We first give a formal definition of the MPAIRSN P system, and we update the novel inhibitory rule with membrane potential as the trigger condition. The conventions for neuronal charge calculation are given for determining neuron-associated polarization. By simplifying rules with polarization as the trigger condition, we design a small MPAIRSN P system as an illustrative example to detail its operation, which is equipped with the ability to generate arbitrary non-zero natural numbers. We demonstrate that MPAIRSN P systems are Turing-universal, as both a number generating and accepting device. A small universal MPAIRSN P system using 95 neurons is obtained, which saves 69 neurons compared to the initial spiking neural P systems with polarizations. By comparing the MPAIRSN P systems with other variants of the SN P systems with polarizations, it is shown that the MPAIRSN P systems have better performance, both in space efficiency and computation speed.
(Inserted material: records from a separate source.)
(* ===== verification/Hashes.v ===== *)
(** crypto/ecdsa.h: the hash functions of namespace [crypto], built from picosha2
    and Crypto++, and the instance of the interface of Crypto.v they give. *)
From S2P Require Import Prelude.
From S2P Require Import Crypto.
From S2P Require Import Sha256.
From S2P Require Import Iterhash.
From S2P Require Import Ripemd160.

Module crypto.

(** The binary overloads of [hash_sha256] differ in their container types only. *)
Definition hash_sha256 (input : bytes) : bytes := picosha2.hash256 input 32.
(** The [std::string&] overloads replace the string by the digest's hex text. *)
Definition hash_sha256_string (input : bytes) : bytes := picosha2.hash256_hex_string input.
Definition hash_double_sha256_string (input : bytes) : bytes :=
  hash_sha256_string (hash_sha256_string input).

(** A new hasher, whose uninitialised data buffer holds [buffer]. *)
Definition hash_ripemd160 (aligned : bool) (buffer input : bytes) : result bytes :=
  '(ripemd160_hash, _) ← iterhash.CalculateDigest ripemd.RIPEMD160 aligned
                           (iterhash.construct ripemd.RIPEMD160 buffer) input;
  Ok ripemd160_hash.

End crypto.

(** The instance: SHA-256 as the code computes it, and the function that
    [hash_ripemd160] returns ([hash_ripemd160_total]). *)
#[export] Instance siliqua_hashes : HashFns :=
  { sha256 := crypto.hash_sha256; ripemd160 := ripemd160_spec.RIPEMD160 }.

#[export] Instance siliqua_hash_laws : HashLaws.
Proof.
  split; intros m.
  - apply hash256_length.
  - apply hash256_ok.
  - apply RIPEMD160_length.
  - apply RIPEMD160_ok.
Qed.

(** [hash_ripemd160] returns RIPEMD-160 of its input, whatever its buffer held. *)
Lemma hash_ripemd160_total aligned buffer input :
  length buffer = 64%nat -> size_of input < 2 ^ 64 ->
  crypto.hash_ripemd160 aligned buffer input = Ok (ripemd160 input).
Proof.
  intros Hb Hi. unfold crypto.hash_ripemd160.
  destruct (calculate_digest (T := ripemd.RIPEMD160) aligned
              (iterhash.construct ripemd.RIPEMD160 buffer) input) as (h & -> & _); [|done..].
  by apply construct_absorbed.
Qed.
(** The law: deserializing returns [x] exactly when [x] is well formed and its
    serialization is what the buffer holds at the cursor. *)
Class CodecLaws (A : Type) `{Codec A} : Prop := {
  ser_ok : forall x, wf x -> bytes_ok (ser x);
  de_parses : parses de (format wf ser);
}.

Lemma reader_bind_Ok {A B} (r : reader A) (k : A -> reader B) data off y off' :
  (r ≫= k) data off = Ok (y, off') <->
  exists x mid, r data off = Ok (x, mid) /\ k x data mid = Ok (y, off').
Proof.
  unfold mbind at 1, reader_bind. destruct (r data off) as [[x mid]| | |].
  - split; [eauto | intros (? & ? & [= <- <-] & H); done].
  - split; [done | by intros (? & ? & ? & _)].
  - split; [done | by intros (? & ? & ? & _)].
  - split; [done | by intros (? & ? & ? & _)].
Qed.

Lemma parses_ret {A} (a : A) : parses (mret a) (fun x bs => x = a /\ bs = []).
Proof.
  intros data off x off' _ Ho. unfold mret, reader_ret. split.
  - intros [= -> ->]. exists []. simpl. auto.
  - by intros (bs & [-> ->] & [-> _]).
Qed.

Lemma parses_bind {A B} (r : reader A) (k : A -> reader B) R1 R2 :
  parses r R1 -> (forall x, parses (k x) (R2 x)) ->
  parses (r ≫= k) (fun y bs => exists x b1 b2, R1 x b1 /\ R2 x y b2 /\ bs = b1 ++ b2).
Proof.
  intros H1 H2 data off y off' Hd Ho. rewrite reader_bind_Ok. split.
  - intros (x & mid & Hx & Hy). apply H1 in Hx as (b1 & HR1 & Hr1); [|done..].
    apply H2 in Hy as (b2 & HR2 & Hr2); [|done|by eapply reads_le].
    exists (b1 ++ b2). rewrite reads_app. eauto 10.
  - intros (bs & (x & b1 & b2 & HR1 & HR2 & ->) & Hr).
    apply reads_app in Hr as (mid & Hr1 & Hr2).
    exists x, mid. split; [apply H1; eauto|].
    apply H2; eauto. by eapply reads_le.
Qed.
(** ** Byte order: arrays compare as big-endian numbers *)

Lemma array_lt_be a b :
  length a = length b -> bytes_ok a -> bytes_ok b ->
  array_lt a b = (be_value a <? be_value b).
Proof.
  revert b; induction a as [|x a IH]; intros [|y b]; try done.
  rewrite !Forall_cons, !be_value_cons. intros [= Hl] [Hx Ha] [Hy Hb]. simpl.
  pose proof (be_value_range a Ha). pose proof (be_value_range b Hb).
  rewrite Hl in *. set (P := 256 ^ Z.of_nat (length b)) in *. unfold in_u8 in *.
  destruct (Z.eqb_spec x y) as [->|Hne].
  - rewrite IH by auto. destruct (Z.ltb_spec (be_value a) (be_value b)); lia.
  - destruct (Z.ltb_spec x y); symmetry; [apply Z.ltb_lt | apply Z.ltb_ge]; nia.
Qed.

(** ** Compact targets: the documented value *)

(** The 256-bit number a compact target stands for: mantissa * 256^(exponent - 3),
    and 0 when the sign bit is set or the exponent is out of range. *)
Definition compact_value (bits : Z) : Z :=
  let exponent := bits / 2 ^ 24 in
  let mantissa := bits mod 2 ^ 23 in
  if Z.testbit bits 23 then 0
  else if decide (exponent > 32) then 0
  else if decide (exponent <= 3) then mantissa / 256 ^ (3 - exponent)
  else mantissa * 256 ^ (exponent - 3).

Lemma land_sign_bit bits : Z.land bits 0x00800000 <> 0 <-> Z.testbit bits 23 = true.
Proof.
  assert (Z.land bits 0x00800000 = if Z.testbit bits 23 then 2 ^ 23 else 0) as ->.
  { change 0x00800000 with (2 ^ 23). apply Z.bits_inj'. intros n Hn.
    rewrite Z.land_spec, Z.pow2_bits_eqb by lia.
    destruct (Z.eqb_spec 23 n) as [<-|Hne].
    - destruct (Z.testbit bits 23); [by rewrite Z.pow2_bits_eqb | by rewrite Z.bits_0].
    - rewrite andb_false_r. destruct (Z.testbit bits 23); [|by rewrite Z.bits_0].
      rewrite Z.pow2_bits_eqb by lia. symmetry. by apply Z.eqb_neq. }
  destruct (Z.testbit bits 23); simpl; split; congruence || lia.
Qed.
The MPAIRSN P system constructed in this paper mainly applies the standard spiking rules, and it is worth considering the use of extended rules in the system. It is also worthwhile to further investigate the computational power of the MPAIRSN P systems operating in other modes, such as sequential mode, asynchronous mode, etc. To reduce the number of polarizations and neurons needed, further research could consider introducing more biological features into the system without losing computational power, which allows the system to better approximate the biological facts. The spiking neural P systems with membrane potential, as a new variant, introduce a novel systematic rule-triggering mechanism, which is of novelty and development potential. It is worth considering the application of the spiking neural P systems with membrane potential to solve NP problems. Moreover, given that the MPAIRSN P systems provide powerful control over computation, it is practicable to apply them to real-world problems such as supervisory control and fault diagnosis.